## Task to complete
In the records below, begin at the line containing "intros Hf Hs." and end at the line containing "subst q pos."; quote every line in that span exactly, including both boundary lines, and no others.

*** Supplied material ***

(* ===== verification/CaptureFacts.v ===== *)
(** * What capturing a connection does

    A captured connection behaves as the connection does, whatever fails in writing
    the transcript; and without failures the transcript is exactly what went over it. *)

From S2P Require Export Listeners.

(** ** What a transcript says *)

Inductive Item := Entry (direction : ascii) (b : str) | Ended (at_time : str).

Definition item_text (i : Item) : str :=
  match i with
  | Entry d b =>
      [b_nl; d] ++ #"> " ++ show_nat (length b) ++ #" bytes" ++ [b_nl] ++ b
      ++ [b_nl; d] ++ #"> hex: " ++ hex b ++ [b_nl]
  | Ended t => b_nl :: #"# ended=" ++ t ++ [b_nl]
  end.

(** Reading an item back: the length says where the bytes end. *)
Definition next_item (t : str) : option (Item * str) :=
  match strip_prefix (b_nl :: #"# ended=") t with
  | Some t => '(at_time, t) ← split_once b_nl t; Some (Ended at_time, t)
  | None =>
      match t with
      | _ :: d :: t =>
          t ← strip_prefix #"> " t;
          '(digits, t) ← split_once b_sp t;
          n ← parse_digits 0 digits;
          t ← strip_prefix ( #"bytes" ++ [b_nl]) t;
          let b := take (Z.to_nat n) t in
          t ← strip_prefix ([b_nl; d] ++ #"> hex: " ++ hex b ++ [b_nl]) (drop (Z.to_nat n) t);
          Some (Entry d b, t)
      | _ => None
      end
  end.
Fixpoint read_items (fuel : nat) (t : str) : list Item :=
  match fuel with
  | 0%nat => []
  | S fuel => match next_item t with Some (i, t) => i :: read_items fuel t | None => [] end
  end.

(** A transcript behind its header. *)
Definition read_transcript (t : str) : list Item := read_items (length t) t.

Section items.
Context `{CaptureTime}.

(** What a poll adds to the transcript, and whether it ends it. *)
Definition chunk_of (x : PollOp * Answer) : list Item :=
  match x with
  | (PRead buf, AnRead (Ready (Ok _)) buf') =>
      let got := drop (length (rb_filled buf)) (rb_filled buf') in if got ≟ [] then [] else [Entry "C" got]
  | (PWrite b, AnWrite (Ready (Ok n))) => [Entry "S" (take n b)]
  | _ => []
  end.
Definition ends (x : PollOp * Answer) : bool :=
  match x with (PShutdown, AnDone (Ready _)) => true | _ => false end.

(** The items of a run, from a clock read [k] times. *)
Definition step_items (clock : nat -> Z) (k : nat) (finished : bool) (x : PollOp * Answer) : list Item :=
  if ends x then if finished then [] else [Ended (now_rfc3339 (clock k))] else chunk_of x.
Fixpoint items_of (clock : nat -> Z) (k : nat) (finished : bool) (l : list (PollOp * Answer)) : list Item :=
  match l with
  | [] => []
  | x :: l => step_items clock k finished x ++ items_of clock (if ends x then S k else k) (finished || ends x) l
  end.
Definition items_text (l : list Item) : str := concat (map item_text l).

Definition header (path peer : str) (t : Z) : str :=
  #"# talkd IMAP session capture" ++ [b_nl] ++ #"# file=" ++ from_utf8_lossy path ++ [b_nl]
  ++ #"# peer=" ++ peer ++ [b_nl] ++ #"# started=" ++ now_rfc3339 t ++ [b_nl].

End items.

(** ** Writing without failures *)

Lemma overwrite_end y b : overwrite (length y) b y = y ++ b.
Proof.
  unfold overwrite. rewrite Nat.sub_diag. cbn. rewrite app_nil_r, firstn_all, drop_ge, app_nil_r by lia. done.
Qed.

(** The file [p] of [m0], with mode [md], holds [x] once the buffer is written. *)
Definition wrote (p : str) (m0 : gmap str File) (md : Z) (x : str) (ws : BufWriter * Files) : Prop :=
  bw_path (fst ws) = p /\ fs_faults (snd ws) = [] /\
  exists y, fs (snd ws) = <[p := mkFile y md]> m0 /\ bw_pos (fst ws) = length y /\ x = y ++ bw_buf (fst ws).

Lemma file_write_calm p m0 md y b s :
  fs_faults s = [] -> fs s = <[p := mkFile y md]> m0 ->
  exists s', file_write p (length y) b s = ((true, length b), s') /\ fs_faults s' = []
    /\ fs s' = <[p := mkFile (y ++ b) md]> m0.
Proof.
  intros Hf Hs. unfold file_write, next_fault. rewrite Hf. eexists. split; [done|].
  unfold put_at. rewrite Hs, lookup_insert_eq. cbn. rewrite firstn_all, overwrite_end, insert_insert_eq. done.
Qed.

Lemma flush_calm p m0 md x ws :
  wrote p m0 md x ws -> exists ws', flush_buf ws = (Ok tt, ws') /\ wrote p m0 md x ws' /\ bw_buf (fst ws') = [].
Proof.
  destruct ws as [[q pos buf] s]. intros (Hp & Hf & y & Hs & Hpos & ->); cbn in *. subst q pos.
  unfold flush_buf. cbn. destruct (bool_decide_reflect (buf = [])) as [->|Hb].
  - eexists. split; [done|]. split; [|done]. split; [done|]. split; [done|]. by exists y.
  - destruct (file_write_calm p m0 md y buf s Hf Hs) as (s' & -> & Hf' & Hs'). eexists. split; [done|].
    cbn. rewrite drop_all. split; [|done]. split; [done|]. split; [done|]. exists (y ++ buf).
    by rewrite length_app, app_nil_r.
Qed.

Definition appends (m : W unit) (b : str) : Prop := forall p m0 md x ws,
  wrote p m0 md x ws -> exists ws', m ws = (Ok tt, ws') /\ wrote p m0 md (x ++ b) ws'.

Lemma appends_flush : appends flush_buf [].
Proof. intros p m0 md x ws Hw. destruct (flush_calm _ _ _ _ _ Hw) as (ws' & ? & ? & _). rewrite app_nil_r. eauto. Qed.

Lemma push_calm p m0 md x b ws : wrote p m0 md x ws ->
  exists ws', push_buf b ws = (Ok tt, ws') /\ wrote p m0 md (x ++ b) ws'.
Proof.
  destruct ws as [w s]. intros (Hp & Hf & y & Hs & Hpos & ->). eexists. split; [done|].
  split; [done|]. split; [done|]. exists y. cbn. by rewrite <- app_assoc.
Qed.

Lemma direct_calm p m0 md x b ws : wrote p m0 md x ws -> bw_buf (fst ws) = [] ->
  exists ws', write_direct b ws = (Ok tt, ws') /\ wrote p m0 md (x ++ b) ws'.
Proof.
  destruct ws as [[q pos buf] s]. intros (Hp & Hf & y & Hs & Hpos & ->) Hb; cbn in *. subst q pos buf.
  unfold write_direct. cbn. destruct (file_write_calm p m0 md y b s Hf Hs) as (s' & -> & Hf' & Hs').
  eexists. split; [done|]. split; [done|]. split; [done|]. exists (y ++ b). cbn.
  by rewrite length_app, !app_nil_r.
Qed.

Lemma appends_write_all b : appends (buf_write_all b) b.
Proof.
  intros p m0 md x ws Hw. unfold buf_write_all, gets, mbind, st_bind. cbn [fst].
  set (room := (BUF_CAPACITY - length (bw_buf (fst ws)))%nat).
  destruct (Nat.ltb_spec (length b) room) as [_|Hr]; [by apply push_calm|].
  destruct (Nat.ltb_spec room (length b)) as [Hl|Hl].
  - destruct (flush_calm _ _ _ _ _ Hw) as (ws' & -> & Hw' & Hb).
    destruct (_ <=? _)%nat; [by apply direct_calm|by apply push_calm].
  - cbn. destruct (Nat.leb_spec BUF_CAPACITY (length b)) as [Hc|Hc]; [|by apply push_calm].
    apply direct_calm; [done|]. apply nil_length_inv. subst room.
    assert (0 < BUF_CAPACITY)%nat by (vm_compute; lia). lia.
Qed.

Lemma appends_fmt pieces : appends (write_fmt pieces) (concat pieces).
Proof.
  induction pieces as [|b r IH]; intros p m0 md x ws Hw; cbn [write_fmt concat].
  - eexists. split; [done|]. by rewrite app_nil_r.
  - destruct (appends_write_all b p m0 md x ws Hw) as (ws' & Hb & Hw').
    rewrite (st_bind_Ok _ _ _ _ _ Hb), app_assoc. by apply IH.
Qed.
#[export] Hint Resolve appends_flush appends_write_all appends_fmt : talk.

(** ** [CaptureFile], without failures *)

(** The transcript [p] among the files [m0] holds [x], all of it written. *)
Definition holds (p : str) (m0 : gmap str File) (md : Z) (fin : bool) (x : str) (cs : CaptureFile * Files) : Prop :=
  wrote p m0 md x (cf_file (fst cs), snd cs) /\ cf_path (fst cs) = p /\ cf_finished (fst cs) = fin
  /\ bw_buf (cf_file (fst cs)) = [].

*** End of Supplied material ***

## Exercise answer
  intros Hf Hs. unfold file_write, next_fault. rewrite Hf. eexists. split; [done|].
  unfold put_at. rewrite Hs, lookup_insert_eq. cbn. rewrite firstn_all, overwrite_end, insert_insert_eq. done.
Qed.

Lemma flush_calm p m0 md x ws :
  wrote p m0 md x ws -> exists ws', flush_buf ws = (Ok tt, ws') /\ wrote p m0 md x ws' /\ bw_buf (fst ws') = [].
Proof.
  destruct ws as [[q pos buf] s]. intros (Hp & Hf & y & Hs & Hpos & ->); cbn in *. subst q pos.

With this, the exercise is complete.